- Country of origin: China

Original release
- Network: CCTV-9

= China Today (TV program) =

Chinese TV news program

China Today is a news program that focuses on news issues and current affairs around China. China Today 30 minute's episodes are broadcast on CCTV-9 at 22:00 China Standard Time (UTC+8), or 14:00 UTC every day, and rebroadcasts twice at 01:00 and 07:00 UTC+8 the next morning, or 17:00 and 23:00 UTC.

The Sunday edition of China Today is called China This Week, which takes a look back at major issues happen around the country within the previous 6 days. All of China Todays programs are available on CCTV's English website.

From April 26, 2010, China Today was replaced by a new program China 24 since the CCTV-9 was changed to "CCTV News".

==Overview==
The main sources of China Today are news programs previously broadcast within the day in CCTV's News Channel and CCTV 4, the international service in Chinese. This is because all the news programs of CCTV have to share the same agenda.
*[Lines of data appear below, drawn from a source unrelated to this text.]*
(** X6. A response is kept whenever its request was kept. Once a
    Network.requestWillBeSent event has passed the exclusion filter, a later
    Network.responseReceived event with the same requestId is appended to
    the buffer of its tab (under the cap of 100), its body is requested and
    it is handed to sendToBridge, even if the filter (possibly changed in
    between) would exclude the response itself, and whatever was handled in
    between: other debugger events, captured errors, popup messages,
    connection events, tab closes and navigations never remove a pending
    request. Only the clear command of the bridge does. *)
Theorem response_to_recorded_request_is_kept
    (w : Background.Worker) (evs : list worker_event) (t t' : Z)
    (now now' requestId url method rest url' rest' : jsstring)
    (ty ty' : option jsstring) (status : Z) :
  Background.shouldExcludeRequest (Background.excludedResourceTypes w)
    (Background.excludedPatterns w) ty url = false ->
  forallb (fun e => negb (is_clear_command e)) evs = true ->
  let w1 := fold_left worker_step evs
              (Background.onEvent t now
                 (Background.requestWillBeSent requestId ty url method rest) w) in
  let w2 := Background.onEvent t' now'
              (Background.responseReceived requestId ty' url' status rest') w1 in
  let response := response_entry requestId url' status rest' now' in
  tab_network w2 t' = push_capped 100 response (tab_network w1 t')
  /\ Background.body_fetches w2 = Background.body_fetches w1 ++ [(t', requestId)]
  /\ Background.bridge w2
     = Background.sendToBridge (Background.network_response t' response)
         (Background.bridge w1).
Proof.
  intros Hx Hc w1 w2 response.
  assert (Hp : is_Some (Background.pendingRequests w1 !! requestId)).
  { apply worker_run_pending; [exact Hc|]. apply onEvent_request_pending. exact Hx. }
  pose proof (onEvent_response t' now' requestId url' rest' ty' status w1) as H.
  cbv zeta in H. rewrite (bool_decide_eq_true_2 _ Hp) in H. exact H.
Qed.

Lemma response_to_recorded_request_is_kept_witness :
  let w1 := fold_left worker_step
              [TabLoading 1;
               RuntimeMessage (Service.SET_EXCLUSION_SETTINGS
                                 (Some (<[str "Fetch" := true]> ∅)) None)]
              (Background.onEvent 1 SampleWorker.now
                 (SampleWorker.request "7" "https://app.test/api") Background.worker_init) in
  let w2 := Background.onEvent 1 SampleWorker.now
              (SampleWorker.response "7" "Fetch" "https://app.test/api" 200) w1 in
  Background.shouldExcludeRequest (Background.excludedResourceTypes w1)
    (Background.excludedPatterns w1) (Some (str "Fetch")) (str "https://app.test/api")
  = true
  /\ length (tab_network w1 1) = 0
  /\ length (tab_network w2 1) = 1.
Proof.
  intros w1 w2.
  destruct (response_to_recorded_request_is_kept Background.worker_init
              [TabLoading 1;
               RuntimeMessage (Service.SET_EXCLUSION_SETTINGS
                                 (Some (<[str "Fetch" := true]> ∅)) None)]
              1 1 SampleWorker.now SampleWorker.now (str "7")
              (str "https://app.test/api") (str "GET") [] (str "https://app.test/api") []
              (Some (str "Fetch")) (Some (str "Fetch")) 200) as (H & _).
  - vm_compute. reflexivity.
  - vm_compute. reflexivity.
  - split; [vm_compute; reflexivity|]. split; [vm_compute; reflexivity|].
    etransitivity; [exact (f_equal (@length _) H) | vm_compute; reflexivity].
Defined.

(** X7. The clear command of the bridge answers with a cleared message,
    deletes the errors and network entries of the tab it resolves to (a
    following get_all for that tab answers with two empty lists), and empties
    the table of pending requests of all tabs: after it, a response on any
    tab whose URL or type the filter excludes is dropped even when its
    request had been recorded before the clear. *)
Theorem bridge_clear_forgets_pending_requests
    (w : Background.Worker) (active : option Z) (m : Service.BridgeCommand) :
  Service.cmd m = Service.clear ->
  let w' := fst (Service.handleBridgeMessage active m w) in
  snd (Service.handleBridgeMessage active m w)
  = Some (Service.cleared (Service.cmd_requestId m))
  /\ Background.pendingRequests w' = ∅
  /\ (forall m', Service.cmd m' = Service.get_all ->
        Service.resolve_tab active m' = Service.resolve_tab active m ->
        Service.handleBridgeMessage active m' w'
        = (w', Some (Service.all_data (Service.cmd_requestId m') [] [])))
  /\ (forall t' now requestId ty url status rest,
        Background.shouldExcludeRequest (Background.excludedResourceTypes w)
          (Background.excludedPatterns w) ty url = true ->
        let w2 := Background.onEvent t' now
                    (Background.responseReceived requestId ty url status rest) w' in
        tab_network w2 t' = tab_network w' t'
        /\ Background.body_fetches w2 = Background.body_fetches w'
        /\ Background.bridge w2 = Background.bridge w').
Proof.
  intros Hc w'.
  assert (Hp : Background.pendingRequests w' = ∅).
  { subst w'. unfold Service.handleBridgeMessage. rewrite Hc.
    destruct (Service.resolve_tab active m); reflexivity. }
  assert (Hs : Background.excludedResourceTypes w' = Background.excludedResourceTypes w
               /\ Background.excludedPatterns w' = Background.excludedPatterns w).
  { subst w'. unfold Service.handleBridgeMessage. rewrite Hc.
    destruct (Service.resolve_tab active m); split; reflexivity. }
  split; [unfold Service.handleBridgeMessage; rewrite Hc; reflexivity|].
  split; [exact Hp|]. split.
  - intros m' Hg Ht. unfold Service.handleBridgeMessage at 1. rewrite Hg, Ht.
    subst w'. unfold Service.handleBridgeMessage. rewrite Hc.
    destruct (Service.resolve_tab active m) as [t|]; worker_fields;
      unfold Service.get_tab; rewrite ?lookup_delete_eq; reflexivity.
  - intros t' now requestId ty url status rest Hx.
    pose proof (onEvent_response t' now requestId url rest ty status w') as H.
    cbv zeta in H. destruct Hs as [Hs1 Hs2]. rewrite Hs1, Hs2, Hx, Hp in H.
    rewrite lookup_empty in H.
    rewrite bool_decide_eq_false_2 in H by (intros [x Hx']; discriminate Hx').
    exact H.
Qed.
CCTV's Chinese and English news services have very different writing and editing styles. Therefore, China Today's reporters usually use archive pictures, international news agencies and China's local televisions' news feeds to expand the stories with a style that is more fluent, professional and acceptable for western audience.

Unlikely other news production teams of CCTV-9, China Today is only in charge of one broadcasting in a day. This brings its reporters more time and energy to make their stories more interesting and of a better quality.

==Staff==
Zhang Ling is the producer and regular presenter of the show, James Chau, Yu Ze, Vimbayi Kajese, Li Dongning, Wei Sue Loke and some other hosts or hostesses on CCTV International (CCTV-9) also present the show, with Wang Xiqing, Yuan xiaoyuan, Ren Ting directing. Yuan qifei, Shen Le, Qian Fang report, and the show is edited by Sun Li and Niu Bing. Wang Dong is responsible for special visual effects needed in some of the reports.

==Visual design==
The current opening and headline sequences of China Today are designed by Fox News of the United States. The logo music is also a re-composed version with an emphasis on the erhu, a Chinese traditional musical instrument.

The studio's background is designed by CCTV-9's own graphic staff.